Ah, Succession. Ou comment une série qui voulait être la tragédie shakespearienne du capitalisme finit par ressembler à un PowerPoint mal rangé, agrémenté de vannes cinglantes et de décisions absurdes.
D’un côté, on nous vend le vernis : dialogues qui claquent, acteurs qui crèvent l’écran, plans caméra à l’épaule qui tremblent comme le cours de l’action Waystar. De l’autre ? Un fond qui s’effondre dès qu’on gratte un peu le doré.
C’est bien simple : si les dialogues sont brillants, c’est au sens pyrotechnique. Ça éclate, ça brille, ça laisse une odeur de poudre — mais rien ne tient debout derrière. Des successions de punchlines où personne n’écoute personne, où tout le monde se contredit d’un épisode à l’autre, et où les joutes verbales ne sont là que pour masquer l’absence cruelle de cohérence dramatique.
La narration ? Un enchaînement de revirements sans conséquences. Kendall trahit son père ? Pas grave, tout rentre dans l’ordre. Shiv trahit ses frères ? Pas grave non plus, une étreinte glaciale et c’est reparti. Chaque saison redémarre comme si la précédente n’avait jamais eu lieu. Les actes n’ont pas de poids, les ruptures n’ont pas de mémoire. Comme une start-up toxique : ça pivote tout le temps, ça ne tient jamais parole, mais ça fait du bruit.
Et parlons-en, de l’univers. Waystar Royco, mastodonte du divertissement mondial, fonctionne comme une pizzeria familiale sous coke : pas de board crédible, pas de régulateur, pas d’actionnaires, pas de presse économique sérieuse. Des deals à plusieurs milliards se signent au téléphone, entre deux humiliations de Roman et trois regards passifs-agressifs de Shiv. On est censé croire que ce cirque gouverne l’Amérique ?
Quant aux mécanismes financiers ou juridiques, ils oscillent entre conte pour enfants et fantasme de scénariste sous deadline.
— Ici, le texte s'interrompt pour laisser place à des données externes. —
Lemma build_errors_app env client l1 l2 :
  build_errors env client (l1 ++ l2)
  = build_errors env client l1 ++ build_errors env client l2.
Proof. apply omap_app. Qed.

Lemma built_AccessPoints_bad env client v items err :
  AccessPointCreateResourceID env (ToString (AccessPointArn v)) = inr err →
  built_AccessPoints env client (v :: items) = built_AccessPoints env client items
  ∧ build_errors env client (v :: items) = err :: build_errors env client items.
Proof.
  intros Hbad.
  assert (Hv : build_AccessPoint env client v = inr err)
    by (unfold build_AccessPoint; by rewrite Hbad).
  unfold built_AccessPoints, build_errors. cbn [omap list_omap].
  rewrite Hv. split; reflexivity.
Qed.

Lemma built_AccessPoints_elem env client items w id :
  w ∈ items →
  AccessPointCreateResourceID env (ToString (AccessPointArn w)) = inl id →
  NewSweepResource resourceAccessPoint id client ∈ built_AccessPoints env client items.
Proof.
  intros Hin Hid. unfold built_AccessPoints. apply list_elem_of_omap.
  exists w. split; [exact Hin|]. unfold build_AccessPoint. by rewrite Hid.
Qed.

(** C5. In the access point sweeper, when the identifier of one listed
    item cannot be built, the error joins the running aggregate and the
    loop goes on: the items after it on the page still give their
    Sweepables, and the paging proceeds to the later pages with the
    Sweepables and errors accumulated so far. *)
Theorem build_error_does_not_stop_building
    (env : Env) (region : string) (client : AWSClient)
    (before : list AccessPoint) (v : AccessPoint) (after : list AccessPoint)
    (rest : Paginator AccessPoint)
    (sweepResources : list Sweepable) (sweeperErrs : multierror) (err : error) :
  AccessPointCreateResourceID env (ToString (AccessPointArn v)) = inr err →
  let page := before ++ v :: after in
  let sweepResources' :=
    sweepResources ++ built_AccessPoints env client (before ++ after) in
  let sweeperErrs' :=
    foldl Append sweeperErrs
      (build_errors env client before ++ err :: build_errors env client after) in
  sweepAccessPoints_range env client page sweepResources sweeperErrs
  = (sweepResources', sweeperErrs')
  ∧ err ∈ Errors_of sweeperErrs'
  ∧ (∀ w id, w ∈ after →
       AccessPointCreateResourceID env (ToString (AccessPointArn w)) = inl id →
       NewSweepResource resourceAccessPoint id client ∈ sweepResources')
  ∧ sweepAccessPoints_pages env region client (NextPageOK page rest)
      sweepResources sweeperErrs
    = (emit (ListCall resourceAccessPoint (AccountID client));;
       sweepAccessPoints_pages env region client rest sweepResources' sweeperErrs')
  ∧ (page_error rest = None →
     result (sweepAccessPoints_pages env region client (NextPageOK page rest)
               sweepResources sweeperErrs)
     = Finished
         (sweepResources' ++ built_AccessPoints env client (fetched rest),
          foldl Append sweeperErrs' (build_errors env client (fetched rest)))).
Proof.
  intros Hbad page rs' errs'.
  destruct (built_AccessPoints_bad env client v after err Hbad) as [Hb He].
  assert (Hrange : sweepAccessPoints_range env client page sweepResources sweeperErrs
                   = (rs', errs')).
  { rewrite sweepAccessPoints_range_spec. subst page rs' errs'.
    by rewrite !built_AccessPoints_app, build_errors_app, Hb, He. }
  split_and!.
  - exact Hrange.
  - subst errs'. rewrite Errors_of_foldl_Append. set_solver.
  - intros w id Hin Hid. subst rs'. rewrite built_AccessPoints_app.
    apply elem_of_app. right. apply elem_of_app. right.
    by apply built_AccessPoints_elem with w.
  - cbn [sweepAccessPoints_pages SkipSweepError]. by rewrite Hrange.
  - intros Hrest. cbn [sweepAccessPoints_pages SkipSweepError].
    rewrite result_bind, Hrange, sweepAccessPoints_pages_spec, Hrest. reflexivity.
Qed.

(** The scenario of two pages: three items with one malformed ARN, then
    two items; four Sweepables are built and one build error is kept. *)
Lemma build_error_does_not_stop_building_witness :
  result (sweepAccessPoints_pages (ex_env ex_two_pages ex_lens []) "us-east-1"
            (ex_client ex_two_pages ex_lens []) ex_two_pages [] None)
  = Finished
      (map (λ name, NewSweepResource resourceAccessPoint
                      ("123456789012:" +:+ name)
                      (ex_client ex_two_pages ex_lens []))
           ["a"; "b"; "c"; "d"],
       Some [ErrorString "parsing S3 Access Point ARN (not-an-arn): arn: invalid prefix"]).
Proof.
  pose proof (build_error_does_not_stop_building
                (ex_env ex_two_pages ex_lens []) "us-east-1"
                (ex_client ex_two_pages ex_lens [])
                [ex_ap "arn:aws:s3:us-east-1:123456789012:accesspoint/a"]
                (ex_ap "not-an-arn")
                [ex_ap "arn:aws:s3:us-east-1:123456789012:accesspoint/b"]
                (NextPageOK [ex_ap "arn:aws:s3:us-east-1:123456789012:accesspoint/c";
                             ex_ap "arn:aws:s3:us-east-1:123456789012:accesspoint/d"]
                   NoMorePages)
                [] None
                (ErrorString "parsing S3 Access Point ARN (not-an-arn): arn: invalid prefix")
                eq_refl) as (_ & _ & _ & _ & Hfin).
  exact (Hfin eq_refl).
Defined.

(** ** Merging the errors of a run *)

Lemma contains_failed_deletion (es : list error) (agg d : error) :
  aggregate es = Some agg → d ∈ es → contains agg d.
Proof.
  intros Hagg Hd. apply aggregate_Some in Hagg as [-> _].
  by apply contains_member with d, contains_here.
Qed.
Fixpoint _backtrack (fuel : nat) (timeout : Z) (st : State) : Res * State :=
  match fuel with
  | O => (OutOfFuel, st)
  | S fuel' =>
      let st := mkState (assignment st) (S (iterations st)) (start_time st)
                        (clock_reads st) (shuffles st) (output st) in
      let (now, st) := time_time st in
      match start_time st with
      | None => (Raised TypeError, st)
      | Some start =>
          if negb (Qle_bool (now - start) (inject_Z timeout)) then
            (Ret None, print MsgTimeout st)
          else
            let st :=
              if iterations st mod 100 =? 0
              then print (MsgProgress (List.length (assignment st)) (List.length lectures)
                                      (iterations st)) st
              else st in
            if List.length (assignment st) =? List.length lectures then
              (Ret (Some (assignment st)), st)
            else
              match _select_unassigned_variable (assignment st) with
              | None => (Ret None, st)
              | Some var_name =>
                  let domain := domain_of var_name in
                  let (ordered_values, st) := _order_domain_values domain st in
                  try_values (_backtrack fuel' timeout) var_name ordered_values st
              end
      end
  end.

(** Truth value of a returned result: [None] and the empty dictionary
    are false. *)
Definition truthy (r : Res) : bool :=
  match r with
  | Ret (Some (_ :: _)) => true
  | _ => false
  end.

(** The end of [solve]: the summary printed once [_backtrack] has
    returned [result]. An exception skips it. *)
Definition report (t0 : Q) (result : Res) (st : State) : Res * State :=
  match result with
  | Ret _ =>
      let (t1, st) := time_time st in
      let st := print (if truthy result then MsgSolutionFound else MsgNoSolutionFound) st in
      let st := print (MsgSummary (t1 - t0) (iterations st)) st in
      (result, st)
  | _ => (result, st)
  end.

(** [solve]. The recursion is at most one level deeper than the number
    of lectures, which is the budget given to [_backtrack]. *)
Definition solve (timeout : Z) (st : State) : Res * State :=
  let st := print (MsgStart (List.length lectures) timeout) st in
  let (t0, st) := time_time st in
  let st := mkState [] 0 (Some t0) (clock_reads st) (shuffles st) (output st) in
  let (result, st) := _backtrack (S (List.length lectures)) timeout st in
  report t0 result st.
Lemma upper_fmap_ascii (f : codepoint -> codepoint) s :
  (forall c, (c < 128)%N -> upper_char (f c) = upper_char c) ->
  Forall (fun c => (c < 128)%N) s ->
  upper (f <$> s) = upper s.
Proof.
  intros Hf. induction 1 as [| c s Hc _ IH]; [reflexivity |].
  cbn [fmap list_fmap].
  change (upper (f c :: (f <$> s)))
    with (upper_char (f c) ++ upper (f <$> s)).
  change (upper (c :: s)) with (upper_char c ++ upper s).
  by rewrite Hf, IH.
Qed.

Lemma normalize_team_abbrev_same_upper s t :
  upper s = upper t -> (s = [] <-> t = []) ->
  normalize_team_abbrev s = normalize_team_abbrev t.
Proof.
  intros Hup Hnil. unfold normalize_team_abbrev, falsy.
  destruct s, t; try reflexivity.
  - destruct Hnil as [Hnil _]. by specialize (Hnil eq_refl).
  - destruct Hnil as [_ Hnil]. by specialize (Hnil eq_refl).
  - rewrite !bool_decide_false by done. by rewrite Hup.
Qed.

(** X14. On ASCII input the normalizer does not see the case: an
    abbreviation, the same abbreviation in lower case and the same in
    upper case are normalized to one code. *)
Theorem normalize_team_abbrev_ignores_case (abbrev : str) :
  Forall (fun c => (c < 128)%N) abbrev ->
  normalize_team_abbrev (ascii_lower <$> abbrev) = normalize_team_abbrev abbrev
  /\ normalize_team_abbrev (ascii_upper <$> abbrev)
     = normalize_team_abbrev abbrev.
Proof.
  intros Hascii. split; apply normalize_team_abbrev_same_upper.
  - by apply upper_fmap_ascii; [apply upper_char_ascii_lower |].
  - by destruct abbrev.
  - by apply upper_fmap_ascii; [apply upper_char_ascii_upper |].
  - by destruct abbrev.
Qed.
Un contrat de divorce qui se réécrit en 24h, une OPA bloquée par des slogans, un deal GoJo mené par un pseudo-génie tech qui envoie des litres de sang par la poste. Oui, littéralement.
Succession est une série qui veut être maline, mais qui oublie d’être intelligente. Elle confond cynisme avec lucidité, cruauté avec justesse, et chaos avec dramaturgie. Elle croit être King Lear, mais finit souvent en House of Cards version HBO : plus sexy, plus stylée, mais pas plus crédible.
Alors oui, c’est bien filmé. Oui, c’est bien joué. Oui, parfois on rit — jaune. Mais une tragédie sans conséquences, une guerre du pouvoir sans lois ni logique, c’est juste une farce qui se prend au sérieux.
Et ça, à mes yeux, mérite exactement : 12/20.